Come appurare la risoluzione consensuale per facta concludentia
Necessario che entrambe le parti abbiano tenuto condotte univocamente significative della comune volontà di sciogliere il vincolo contrattuale
La risoluzione consensuale per facta concludentia presuppone che entrambe le parti abbiano tenuto condotte univocamente significative della comune volontà di sciogliere il vincolo contrattuale. Di conseguenza, se una delle parti, lungi dal restare inerte, ha ripetutamente sollecitato l’adempimento, tale condotta esclude in radice la configurabilità di un accordo risolutorio tacito.
Così, l’inerzia unilaterale dell’acquirente, non accompagnata da una corrispondente inerzia della venditrice, può integrare al più un inadempimento dell’acquirente ai propri obblighi contrattuali (mancata collaborazione per la consegna), non già un mutuo dissenso.
Questi i chiarimenti forniti dai giudici (sentenza numero 5082 del 6 marzo 2026 della Cassazione), chiamati a prendere in esame la controversa compravendita di una cucina – prezzo: 8mila e 400 euro – con trasporto e montaggio a carico della venditrice.
Chiari e semplici i dettagli della vicenda: il compratore aveva sottoscritto con la venditrice una commissione d’ordine per l’acquisto della cucina e aveva versato complessivamente 1.100 euro a titolo di acconto. Per oltre due anni dalla sottoscrizione della commissione d’ordine, però, il compratore non aveva proceduto all’acquisto. Successivamente, la società venditrice aveva inviato raccomandata, comunicando la messa a disposizione della cucina per il ritiro, ma il compratore aveva risposto dichiarando che il contratto era stato consensualmente e bonariamente risolto con il trattenimento della caparra e che il mobilio era rimasto in esposizione destinato alla vendita.
Inevitabile l’opposizione della società venditrice, opposizione legittima, almeno sulla carta, secondo i magistrati di Cassazione. Ciò perché in Appello si è fondata la decisione – pro compratore – sull’accertamento di una speculare inerzia delle parti, affermando che la venditrice si era ben guardata dal chiedere delucidazioni sui tempi e sul luogo della consegna dei mobili della cucina e che non risulta alcuna comunicazione scritta con cui la società venditrice aveva invitato formalmente il compratore a indicare la data e il luogo in cui doveva essere effettuata la consegna della cucina.

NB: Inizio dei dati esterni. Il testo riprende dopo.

(** * Serial bridge of the centrifuge controller (serial_controller.py)

    A shallow embedding of [SerialController]: the status record, the
    line parser, the change detector, the write path, the disconnect
    handlers and the two background loops.

    Python values are modelled as follows.
    - [int] is [Z] (unbounded); [str] is [string], read as the UTF-8
      bytes of the text; [bool] is [bool].
    - Exceptions are values of [exn]; a computation that can raise
      returns a [Result].  Only instances of [Exception] are modelled
      (system-exiting exceptions such as KeyboardInterrupt are not).
    - The object [self] is the record [SerialController]; methods are
      computations in the monad [M], which threads the object and the
      clock, keeps every mutation made before an exception was raised,
      and collects the outside effects (log records, observer calls,
      bytes written to the port, closing the port) in order.
    - The two locks are not data: the model is sequential, a [with lock]
      block is the computation [with_lock], whose intermediate states
      nobody else can see and whose final state, reached normally or by
      an exception, is what the next reader sees.
    - [json.loads], which belongs to the Python library, is a parameter
      of the parser; the module [json] holds an executable model of it,
      used where a concrete line has to be decoded.
    - The port is the record [Serial]; what the device sends and which
      writes fail are scripts carried by it.  [close()] does not fail.

    - The two threads are the records [Thread] held by the object.  The
      model is sequential: each loop is a function of the number of
      iterations observed, and a thread that [disconnect()] waits for
      runs during the wait, from the blocking call it is in
      ([readline()] for the reader, [time.sleep()] for the watchdog) to
      the test of the stop event.

    The observers that the web backend (v2uiweb_backend.py) registers,
    its shared dict and its routes are modelled in the module
    [v2uiweb_backend].  Left out: the wrapper [CentrifugeController]. *)

From Stdlib Require Import ZArith List String Ascii Bool Lia DecimalString.
Import ListNotations.
Local Open Scope string_scope.
Local Open Scope Z_scope.

(** ** Exceptions *)

Inductive ExnClass :=
| Exception          (* any other subclass of Exception *)
| SerialException
| ValueError
| JSONDecodeError    (* a subclass of ValueError *)
| KeyError
| TypeError
| OverflowError
| AttributeError.

Definition ExnClass_eqb (a b : ExnClass) : bool :=
  match a, b with
  | Exception, Exception | SerialException, SerialException
  | ValueError, ValueError | JSONDecodeError, JSONDecodeError
  | KeyError, KeyError | TypeError, TypeError
  | OverflowError, OverflowError | AttributeError, AttributeError => true
  | _, _ => false
  end.

(** [issubclass c d]: class [c] is [d] or derives from it. *)
Definition issubclass (c d : ExnClass) : bool :=
  match d with
  | Exception => true
  | ValueError => ExnClass_eqb c ValueError || ExnClass_eqb c JSONDecodeError
  | _ => ExnClass_eqb c d
  end.

Record exn := mkExn { exn_class : ExnClass; exn_str : string }.

(** [except (A, B) as e] catches [e] when it is an instance of one of the
    listed classes. *)
Definition isinstance (e : exn) (classes : list ExnClass) : bool :=
  existsb (issubclass (exn_class e)) classes.

Inductive Result (A : Type) :=
| Ok (a : A)
| Raise (e : exn).
Arguments Ok {A} a.
Arguments Raise {A} e.

(** ** Data types *)

Inductive SystemState :=
| IDLE | RAMPING_UP | RUNNING | RAMPING_DOWN | ERROR | DISCONNECTED.

(** [SystemState.value] *)
Definition value (s : SystemState) : string :=
  match s with
  | IDLE => "IDLE"
  | RAMPING_UP => "RAMPING_UP"
  | RUNNING => "RUNNING"
  | RAMPING_DOWN => "RAMPING_DOWN"
  | ERROR => "ERROR"
  | DISCONNECTED => "DISCONNECTED"
  end.

Definition SystemState_eqb (a b : SystemState) : bool :=
  match a, b with
  | IDLE, IDLE | RAMPING_UP, RAMPING_UP | RUNNING, RUNNING
  | RAMPING_DOWN, RAMPING_DOWN | ERROR, ERROR
  | DISCONNECTED, DISCONNECTED => true
  | _, _ => false
  end.

Definition all_states : list SystemState :=
  [IDLE; RAMPING_UP; RUNNING; RAMPING_DOWN; ERROR; DISCONNECTED].

(** [SystemState(text)]: the member whose value is [text], if any. *)
Definition SystemState_of_string (text : string) : option SystemState :=
  find (fun s => String.eqb (value s) text) all_states.

(** A reading of the clock, [time.time()].  The number is only stored,
    never computed with. *)
Definition Time := Z.

Record ArduinoStatus := mkStatus {
  state : SystemState;
  current_rpm : Z;
  target_rpm : Z;
  pwm : Z;
  lid_closed : bool;
  level : bool;
  running : bool;
  remaining_ms : Z;
  error_reason : string;
  last_updated : Time
}.

(** [ArduinoStatus()], built at time [now]. *)
Definition ArduinoStatus_default (now : Time) : ArduinoStatus :=
  mkStatus DISCONNECTED 0 0 0 false false false 0 "" now.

Su tale presupposto fattuale, il giudice d’Appello ha ritenuto che la condotta inerte della venditrice manifestasse conforme volontà di sciogliere il contratto trattenendo l’acconto. Tuttavia, paiono emergere circostanze e comportamenti che, secondo i giudici di Cassazione, dimostrano l’intento della società venditrice di contattare ripetutamente il cliente per concordare la consegna nel corso del periodo successivo alla sottoscrizione della commissione d’ordine (era stato proprio il compratore a chiedere sin dall’inizio che la consegna del mobilio venisse posticipata a data da comunicarsi poiché ancora non era nel possesso dell’appartamento in cui la cucina avrebbe dovuto essere montata; il compratore, dopo la rottura del fidanzamento, aveva chiesto che i mobili acquistati venissero modificati per essere poi montati in un altro appartamento, tanto da consegnare alla società venditrice la pianta del nuovo appartamento; aveva chiesto di posticipare ulteriormente la consegna per avere la disponibilità anche del nuovo appartamento; di fronte al protratto silenzio del compratore, la società venditrice lo contattò più volte, nel 2012, nel 2013 e nel 2014, senza risposta, e poi ne contattò la madre, che si era recata anche lei nel negozio e aveva lasciato il proprio recapito telefonico.
Tutti questi fatti, se esaminati, avrebbero escluso, secondo i giudici di Cassazione, il presupposto su cui si fonda l’intera ratio decidendi della decisione d’Appello, ossia la speculare inattività della venditrice.
In questa ottica, difatti, se la venditrice aveva effettivamente sollecitato ripetutamente l’acquirente per concordare la consegna, viene meno il presupposto fattuale (l’inerzia bilaterale) su cui in Appello si è fondato l’accertamento del mutuo dissenso tacito.